━━━━━ Material provided

(** * potions-shelf: the dependency resolver (scripts/dependency-resolver.py)

    A shallow embedding of the resolver's version-constraint matcher, graph
    builder, cycle detector and dependency validator, and the properties of
    its specification proved (or refuted) on that embedding.

    Conventions of the embedding.
    - A Python [str] is a [string]; each character is read as a code point
      below 256 (ASCII and Latin-1).
    - A Python [int] is a [Z].
    - An exception is a value of [exn]; code that can raise returns a
      [result].
    - A manifest is a YAML mapping with the fields of the input schema:
      an optional [name], an optional [version] and a list of dependency
      declarations, each with an optional [name] and [version].  Module
      [Yaml] has the resolver on manifests whose fields hold values of
      other types as well, as the YAML loader can give them. *)

From Stdlib Require Import ZArith Ascii String List Lia DecimalString DecimalNat.
From stdpp Require Import base option list strings gmap sets.
Import ListNotations.

#[local] Set Warnings "-clear-no-such-hyp".

Local Open Scope string_scope.
Local Open Scope list_scope.
Local Open Scope Z_scope.

(** ** Exceptions *)

Inductive exn : Type :=
| ValueError (msg : string)
| KeyError (key : string)
| IndexError
| RecursionError.

Inductive result (A : Type) : Type :=
| Ok (a : A)
| Raise (e : exn).

Arguments Ok {A} a.
Arguments Raise {A} e.

#[global] Instance result_bind : MBind result :=
  fun A B (k : A -> result B) (r : result A) =>
    match r with
    | Ok a => k a
    | Raise e => Raise e
    end.

(** ** The builtins the resolver calls *)

Module Py.

Definition LF : ascii := ascii_of_nat 10.

Definition is_lf (c : ascii) : bool := Ascii.eqb c LF.

(** The longest prefix of characters that [.] matches (anything but a
    line feed), and what follows it. *)
Fixpoint span_dot (s : string) : string * string :=
  match s with
  | EmptyString => (EmptyString, EmptyString)
  | String c r =>
      if is_lf c then (EmptyString, s)
      else let (p, q) := span_dot r in (String c p, q)
  end.

(** [$] without MULTILINE: the end of the string, or the position of a
    line feed that is the last character. *)
Definition at_dollar (rest : string) : bool :=
  match rest with
  | EmptyString => true
  | String c EmptyString => is_lf c
  | _ => false
  end.

(** [(.+)$] at the current position.  [.+] is greedy, and a shorter run
    is followed by a character that is not a line feed, where [$] cannot
    match: only the longest run can succeed. *)
Definition dot_plus_dollar (s : string) : option string :=
  let (p, q) := span_dot s in
  match p with
  | EmptyString => None
  | _ => if at_dollar q then Some p else None
  end.

(** [.*$] at the current position: returns what is left after the match. *)
Definition dot_star_dollar (s : string) : option string :=
  let (p, q) := span_dot s in
  if at_dollar q then Some q else None.

Fixpoint strip_prefix (p s : string) : option string :=
  match p, s with
  | EmptyString, _ => Some s
  | String a p', String b s' => if Ascii.eqb a b then strip_prefix p' s' else None
  | String _ _, EmptyString => None
  end.

Definition is_sign (c : ascii) : bool :=
  Ascii.eqb c "-"%char || Ascii.eqb c "+"%char.

(** [re.sub(r'[-+].*$', '', s)]: the leftmost sign from which the rest of
    the line reaches [$] is removed together with that rest; a match ends
    at [$], so there is at most one. *)
Fixpoint re_sub_suffix (s : string) : string :=
  match s with
  | EmptyString => EmptyString
  | String c r =>
      if is_sign c then
        match dot_star_dollar r with
        | Some q => q
        | None => String c (re_sub_suffix r)
        end
      else String c (re_sub_suffix r)
  end.

(** [s.split(sep)] for a one-character separator. *)
Fixpoint split (sep : ascii) (s : string) : list string :=
  match s with
  | EmptyString => [EmptyString]
  | String c r =>
      if Ascii.eqb c sep then EmptyString :: split sep r
      else match split sep r with
           | p :: ps => String c p :: ps
           | [] => [String c EmptyString]
           end
  end.
(** One row of the result frame: Position, Ranking URL, Snippet. *)
Definition serp_row : Type := (nat * pyval * pyval)%type.

(** What [get_organic_results] hands back: its success path returns a pair,
    its three failure paths return a triple. *)
Inductive serp_return : Type :=
| Tuple2 (raw_html_file : pyval) (result_df : list serp_row)
| Tuple3 (raw_html_file : pyval) (result_df : list serp_row) (extra : pyval).

(** [obj.get(k, default)]; [None] is the [AttributeError] of a non-dict. *)
Definition py_get (obj : pyval) (k : string) (default : pyval) : option pyval :=
  match obj with
  | PDict d => Some (match dict_lookup d k with Some v => v | None => default end)
  | _ => None
  end.

(** Iteration over an object; [None] is the [TypeError] of a non-iterable. *)
Definition py_iter (obj : pyval) : option (list pyval) :=
  match obj with
  | PList l => Some l
  | PDict d => Some (map (fun kv => PStr (fst kv)) d)
  | PStr s => Some (map (fun c => PStr (String c EmptyString)) (list_ascii_of_string s))
  | _ => None
  end.

(** The list comprehension building [ranking_data]; [index] is the
    position of [enumerate]. *)
Fixpoint ranking_data (index : nat) (search_results : list pyval)
  : option (list serp_row) :=
  match search_results with
  | [] => Some []
  | result :: rest =>
      match py_get result "link" PNone, py_get result "snippet" PNone with
      | Some link, Some snippet =>
          match ranking_data (S index) rest with
          | Some rows =>
              Some (if truthy link then (index + 1, link, snippet) :: rows else rows)
          | None => None
          end
      | _, _ => None
      end
  end.

Definition serp_failure : serp_return := Tuple3 PNone [] PNone.

(** The query [q] sent to the search endpoint. *)
Definition serp_query (keyword site_path : string) : string :=
  let site_path_cleaned :=
    strip_char "/" (str_replace "http://" "" (str_replace "https://" "" site_path)) in
  let query_keyword := str_replace "&" "and" keyword in
  query_keyword ++ " site:" ++ site_path_cleaned.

━━━━━━━━━━

Problem to solve
Restate exactly the lines running from the line with "Some rows =>" to the end of the entries above, both ends included.

Completed exercise
          | Some rows =>
              Some (if truthy link then (index + 1, link, snippet) :: rows else rows)
          | None => None
          end
      | _, _ => None
      end
  end.

Definition serp_failure : serp_return := Tuple3 PNone [] PNone.

(** The query [q] sent to the search endpoint. *)
Definition serp_query (keyword site_path : string) : string :=
  let site_path_cleaned :=
    strip_char "/" (str_replace "http://" "" (str_replace "https://" "" site_path)) in
  let query_keyword := str_replace "&" "and" keyword in
  query_keyword ++ " site:" ++ site_path_cleaned.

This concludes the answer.